**WHAT THE TASK REQUIRES**
After the line containing "destruct temp as [ v | ]; [ | simpl; lia ].", write nothing more; before it, reproduce every line of the material below exactly, starting with the first.

**DATA FOR REVIEW**
(** X1.  Whatever its argument is, a number of any size or [None],
    [temp_to_color] returns a colour whose three channels lie between 0
    and 255, in both programs. *)
Theorem temp_to_color_valid_rgb (temp : option Q) :
  valid_rgb (Mapa.temp_to_color temp) /\ valid_rgb (MinMax.temp_to_color temp).
Proof.
  change (MinMax.temp_to_color temp) with (Mapa.temp_to_color temp).
  assert (valid_rgb (Mapa.temp_to_color temp)) as H; [ | now split ].
  destruct temp as [ v | ]; [ | simpl; lia ].
  unfold Mapa.temp_to_color.
  change (Py.max (-10) (Py.min 50 v)) with (Spec.clamped v).
  destruct (loop_found v) as (x & y & A & B & ->).
  pose proof (adjacent_increasing stops_increasing A) as Lt.
  destruct (adjacent_in A) as [Ix Iy].
  pose proof stops_valid as V. rewrite Forall_forall in V.
  apply interp_valid; auto.
Qed.

(** X2.  For every number the loop over the stops returns from inside: the
    clamped value always lies in some bracket, so the statement
    [return stops[-1][1]] after the loop is never reached, in either
    program. *)
Theorem temp_to_color_always_brackets (v : Q) :
  Mapa.temp_to_color_loop (Spec.clamped v) Mapa.stops = Some (Mapa.temp_to_color (Some v))
  /\ MinMax.temp_to_color_loop (Spec.clamped v) MinMax.stops
     = Some (MinMax.temp_to_color (Some v)).
Proof.
  assert (Mapa.temp_to_color_loop (Spec.clamped v) Mapa.stops
          = Some (Mapa.temp_to_color (Some v))) as H.
  { unfold Mapa.temp_to_color.
    change (Py.max (-10) (Py.min 50 v)) with (Spec.clamped v).
    destruct (loop_found v) as (x & y & _ & _ & ->). reflexivity. }
  split; exact H.
Qed.

(** X3.  At the temperature of a stop the gradient returns the colour of
    that stop exactly, although every inner stop closes one bracket and
    opens the next: the gradient passes through its table. *)
Theorem temp_to_color_through_stops (s : Q * rgb) (v : Q) :
  In s Mapa.stops -> (v == fst s)%Q ->
  Mapa.temp_to_color (Some v) = snd s /\ MinMax.temp_to_color (Some v) = snd s.
Proof.
  intros H E. change (MinMax.temp_to_color (Some v)) with (Mapa.temp_to_color (Some v)).
  assert (Mapa.temp_to_color (Some v) = snd s) as G; [ | now split ].
  rewrite (temp_to_color_proper E).
  unfold Mapa.stops in H. simpl in H.
  repeat (destruct H as [ <- | H ]; [ reflexivity | ]). destruct H.
Qed.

**TASK SOLUTION**
(** X1.  Whatever its argument is, a number of any size or [None],
    [temp_to_color] returns a colour whose three channels lie between 0
    and 255, in both programs. *)
Theorem temp_to_color_valid_rgb (temp : option Q) :
  valid_rgb (Mapa.temp_to_color temp) /\ valid_rgb (MinMax.temp_to_color temp).
Proof.
  change (MinMax.temp_to_color temp) with (Mapa.temp_to_color temp).
  assert (valid_rgb (Mapa.temp_to_color temp)) as H; [ | now split ].
  destruct temp as [ v | ]; [ | simpl; lia ].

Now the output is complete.